If you are really using the Enneagram with your clients for their development, hopefully you are also using it for yourself. And that means not using your type to simply explain yourself or understand yourself better. It means using the Enneagram and type-based activities for growth. The Enneagram Development Guide is especially useful as it has 50+ development activities for each type, both psychological and spiritual.

Practice your coaching
Most coaches get better the more coaching experience they have and the wider the variety of clients they attract. So if you are not experiencing your coaching as advancing, ask yourself why this is the case. Are you trying new techniques to keep yourself vibrant? Are you working with the clients that you want to help, rather than going through the motions of coaching or following techniques so closely that you forget the person in front of you?

Hints for Practice
Enneagram Ones
Let go of the idea you have to be a perfect coach. Let go of thinking you can’t do something right or can’t do something at all. Let go of the way that there’s a right way to develop (yourself and your client).

Enneagram Twos
Remind yourself daily that your own inner work is just as important, maybe even more important, than the work you do with clients.

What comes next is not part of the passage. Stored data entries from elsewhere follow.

Lemma untouched_trans (h1 h2 h3 : BacklinkHighlighter) :
  untouched h1 h2 → untouched h2 h3 → untouched h1 h3.
Proof.
  intros [Hin12 Hdiv12] [Hin23 Hdiv23]. split; [auto|].
  intros page index.
  destruct (Hdiv23 page index) as [Hin | Heq]; [now left|].
  destruct (Hdiv12 page index) as [Hin | Heq']; [left; auto|].
  right. congruence.
Qed.

Lemma untouched_write (p i : number) (node : Node) (h : BacklinkHighlighter) :
  (p, i) ∈ highlightedTexts h → untouched h (set_textDiv p i node h).
Proof.
  intros Hin. split; [auto|]. intros page index.
  destruct (decide ((page, index) = (p, i))) as [[= -> ->]|Hne]; [now left|].
  right. now apply div_at_set_textDiv_ne.
Qed.

Section highlightText_frame.

Variables (p : number) (color : option string)
          (cb : option (HTMLElementRef → JS BacklinkHighlighter unit)).

Hypothesis cb_frame : callback_frame True cb.

Lemma call_onHighlight_untouched (el : HTMLElementRef) (h0 h : BacklinkHighlighter) (i : number) :
  untouched h0 h → (p, i) ∈ highlightedTexts h →
  wpg True (call_optional cb el)
    (λ _ h', untouched h0 h' ∧ (p, i) ∈ highlightedTexts h') h.
Proof.
  intros Hu Hin. eapply wpg_consequence; [apply (call_onHighlight_wpg True cb cb_frame)|].
  intros [] h' [Hv Hh]. split.
  - eapply untouched_trans; [exact Hu | now apply untouched_frame].
  - now rewrite Hh.
Qed.

Lemma divideAndWrapText_untouched (i from : number) (to : option number)
    (className : option (list string)) (h : BacklinkHighlighter) :
  wpg True (divideAndWrapText p color cb i from to className)
    (λ _ h', untouched h h' ∧ (p, i) ∈ highlightedTexts h') h.
Proof.
  unfold divideAndWrapText.
  apply wpg_bind, wpg_modify.
  set (h1 := set_highlightedTexts _ h).
  assert (Hin1 : (p, i) ∈ highlightedTexts h1).
  { subst h1. simpl. apply elem_of_app. right. now left. }
  assert (Hu1 : untouched h h1).
  { apply untouched_viewer; [reflexivity|]. intros entry Hentry. subst h1. simpl.
    apply elem_of_app. now left. }
  apply wpg_bind. unfold read_textDiv. apply wpg_bind, wpg_get_state.
  apply wpg_deref; [|intros _; exact I].
  intros textDiv _.
  apply wpg_bind.
  apply (wpg_consequence _ _ (λ _ h2, untouched h h2 ∧ (p, i) ∈ highlightedTexts h2)).
  { destruct textDiv as [data|classes hl children].
    - apply wpg_bind, wpg_modify. apply wpg_ret. split; [|exact Hin1].
      eapply untouched_trans; [exact Hu1 | now apply untouched_write].
    - apply wpg_ret. now split. }
  intros textDiv2 h2 [Hu2 Hin2].
  apply wpg_bind. unfold read_textContentItem. apply wpg_bind, wpg_get_state.
  apply wpg_deref; [|intros _; exact I].
  intros item _.
  destruct className as [tokens|].
  - apply wpg_bind, wpg_modify. apply call_onHighlight_untouched; [|exact Hin2].
    eapply untouched_trans; [exact Hu2 | now apply untouched_write].
  - apply wpg_modify. split; [|exact Hin2].
    eapply untouched_trans; [exact Hu2 | now apply untouched_write].
Qed.
(** X7.  A role in which one domain is already registered registers none of
    its domains: when a second set lists [x], claimed by the first, together
    with a new domain [y], it gets the finding for [x], and a third set that
    lists [y] passes without a finding. *)
Theorem conflicting_role_registers_nothing (py_repr : string → string)
    (iter_set : gset string → list string) (pa pb pc x y : string) (errs : list string) :
  NoDup [pa; pb; pc; x; y] →
  Forall (λ domain, String.length domain ≠ 1) [pa; pb; pc; x; y] →
  check_exclusivity py_repr iter_set
    [(pa, mkFpsSet None pa (Some [x]) None);
     (pb, mkFpsSet None pb (Some [x; y]) None);
     (pc, mkFpsSet None pc (Some [y]) None)] errs =
    (Ok tt, errs ++ [msg_associated_registered py_repr iter_set {[x]}]).
Proof.
  intros Hnodup Hlen.
  apply NoDup_cons in Hnodup as [Hpa Hnodup]. apply NoDup_cons in Hnodup as [Hpb Hnodup].
  apply NoDup_cons in Hnodup as [Hpc Hnodup]. apply NoDup_cons in Hnodup as [Hx _].
  rewrite !Forall_cons in Hlen. destruct Hlen as (Lpa & Lpb & Lpc & Lx & Ly & _).
  rewrite !not_elem_of_cons in Hpa, Hpb, Hpc, Hx.
  set (s1 := update_primary ∅ pa ∪ list_to_set [x] : gset string).
  assert (Hs1 : ∀ domain, domain ∈ s1 → String.length domain = 1 ∨ domain = x).
  { intros domain [[Hin|Hin]%update_primary_adds_characters|Hin]%elem_of_union;
      [set_solver|by left|set_solver]. }
  assert (Hrun1 : Behaviour.yields
    (exclusivity_set py_repr iter_set (pa, mkFpsSet None pa (Some [x]) None) ∅) s1 []).
  { unfold exclusivity_set. cbn [associated_sites service_sites ccTLDs items_of default truthy].
    rewrite bool_decide_eq_false_2 by apply not_elem_of_empty.
    apply (yields_bind _ _ (update_primary ∅ pa) _ [] []); [apply yields_ret|].
    apply (yields_bind _ _ s1 _ [] []).
    - apply (role_clean py_repr iter_set (msg_associated_registered py_repr iter_set) [x]).
      intros domain ->%list_elem_of_singleton [Hin|Hin]%update_primary_adds_characters;
        [set_solver|done].
    - apply (yields_bind _ _ s1 _ [] []); apply yields_ret. }
  assert (Hs2 : ∀ domain, domain ∈ update_primary s1 pb → String.length domain = 1 ∨ domain = x).
  { intros domain [Hin|Hin]%update_primary_adds_characters; [by apply Hs1|by left]. }
  assert (Hoverlap : list_to_set [x; y] ∩ update_primary s1 pb = ({[x]} : gset string)).
  { apply set_eq. intros domain. rewrite elem_of_intersection, elem_of_singleton.
    split.
    - intros [Hdomain [Hone| ->]%Hs2]; [|done]. set_solver.
    - intros ->. split; [set_solver|]. unfold update_primary, s1. set_solver. }
  assert (Hrun2 : Behaviour.yields
    (exclusivity_set py_repr iter_set (pb, mkFpsSet None pb (Some [x; y]) None) s1)
    (update_primary s1 pb) [msg_associated_registered py_repr iter_set {[x]}]).
  { rewrite <-Hoverlap. apply exclusivity_set_conflict; [|done|].
    - intros [Hin| ->]%Hs1; [done|]. set_solver.
    - rewrite Hoverlap. set_solver. }
  destruct (exclusivity_set_clean py_repr iter_set
              (pc, mkFpsSet None pc (Some [y]) None) (update_primary s1 pb))
    as (s3 & Hrun3 & _).
  { unfold Behaviour.claimed_domains, Behaviour.list_role_domains. cbn.
    apply NoDup_cons. split; [|apply NoDup_singleton]. set_solver. }
  { unfold Behaviour.claimed_domains, Behaviour.list_role_domains. cbn.
    intros domain [->|[->|[]%elem_of_nil]%elem_of_cons]%elem_of_cons; (split; [|done]).
    - intros [Hin| ->]%Hs2; [done|]. set_solver.
    - intros [Hin| ->]%Hs2; [done|]. set_solver. }
  unfold check_exclusivity. cbn [for_fold].
  assert (Hrun : Behaviour.yields
    (exclusivity_set py_repr iter_set (pa, mkFpsSet None pa (Some [x]) None) ∅ ≫= λ s,
     exclusivity_set py_repr iter_set (pb, mkFpsSet None pb (Some [x; y]) None) s ≫= λ s,
     exclusivity_set py_repr iter_set (pc, mkFpsSet None pc (Some [y]) None) s ≫= mret)
    s3 ([] ++ [msg_associated_registered py_repr iter_set {[x]}] ++ [] ++ [])).
  { apply (yields_bind _ _ s1); [done|]. apply (yields_bind _ _ (update_primary s1 pb)); [done|].
    apply (yields_bind _ _ s3); [done|]. apply yields_ret. }
  by rewrite (bind_ok _ _ _ _ _ (Hrun errs)).
Qed.

Lemma conflicting_role_registers_nothing_witness :
  check_exclusivity id elements
    [("https://a.example", mkFpsSet None "https://a.example" (Some ["https://x.example"]) None);
     ("https://b.example",
      mkFpsSet None "https://b.example" (Some ["https://x.example"; "https://y.example"]) None);
     ("https://c.example", mkFpsSet None "https://c.example" (Some ["https://y.example"]) None)]
    [] = (Ok tt, [msg_associated_registered id elements {["https://x.example"]}]).
Proof.
  apply (conflicting_role_registers_nothing id elements "https://a.example"
           "https://b.example" "https://c.example" "https://x.example" "https://y.example" []).
  - apply (bool_decide_unpack _). vm_compute. exact I.
  - apply (bool_decide_unpack _). vm_compute. exact I.
Defined.

(** ** Further behaviour: find_invalid_eTLD_Plus1 *)

Section PublicSuffixFindings.

Variable get_public_suffix : string → option string.



End PublicSuffixFindings.
(** * Schema validator and record store of the food-data CRUD application

    A shallow embedding of [database/schema.py] (class [SchemaValidator]) and
    [database/db_manager.py] (class [DatabaseManager]).

    Conventions of the embedding.
    - A Python [dict] is an association list in insertion order; assignment
      to an existing key replaces the value in place, assignment to a new key
      appends.
    - A finite Python float is held as the rational it denotes, and NaN and
      the two infinities are separate constructors.  Which float an integer
      or a text converts to, when the conversion of an integer overflows,
      and which integers [str] converts, is the host's answer ([Builtins]).
    - Text is held as the bytes of its UTF-8 encoding.
    - A raised exception is the [Raise] outcome of the state-and-error monad
      [M]; the state reached when the exception left the function is kept.
    - Objects that the code mutates or shares (data frames, the per-row error
      dictionaries) live in a heap and are handled through references.
    - The SQL statements are given their meaning on a store of two lists of
      rows.  What the statements and the row handling ask of the database
      engine, and engines answer differently, is collected in [engine]; the
      module connects to DuckDB.  The conversion of a bound value to the type
      of its column is the engine's as well ([Casts]); the theorems hold for
      every engine that satisfies its laws.  A table is named as
      [_initialize_db] writes it. *)

From Stdlib Require Import String Ascii List ZArith QArith Bool Arith Lia.
From Stdlib Require Import DecimalString.
Import ListNotations.
Local Close Scope Q_scope.
Local Open Scope string_scope.
Local Open Scope list_scope.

Focus on your own development; make it a priority!

Enneagram Threes
Let go of your goals and plans; stay with your client’s goals even if these change. Help your clients think big as well as practically. Work to be more in touch with your real feelings and share these with others, even your clients when and if it is useful to them.

Enneagram Fours
Coach to the client’s mind, challenging and helping them test their assumptions, and to their somatic or physical self, as the body holds feelings, beliefs and traumas that need to be released. Remind yourself that feelings matter but they are only one-fourth of reality if you take into consideration the mind, body and spirit!

Enneagram Fives
Coach to the client’s heart and body as well as to the mind. Feelings are often the client’s fuel and need to go in a constructive direction. The body holds feelings, beliefs and traumas that need to be released. Remind yourself that the mind matters but it is only one-fourth of reality if you take into consideration the heart, body and spirit!

Enneagram Sixes
Learn and remind yourself that the most profound and meaningful coaching is often elegantly simple, not intricately complex. Stay with the intention and outcome; allow the process to flow.

Enneagram Sevens
Invoke the Hindu god Ganesha, aka the Elephant Deity. His elephant head represents the soul; his human body represents the earth. Make sure your coaching goes deep; keep yourself grounded and as present-centered as possible.

Enneagram Eights
Practice receptivity. Think and practice willingness, openness, responsiveness, and acceptance every time you coach.

Enneagram Nines
Stay awake and alert when you are coaching so you can access and honor all of you and especially your insights and inner knowing exactly what to do and not do and when.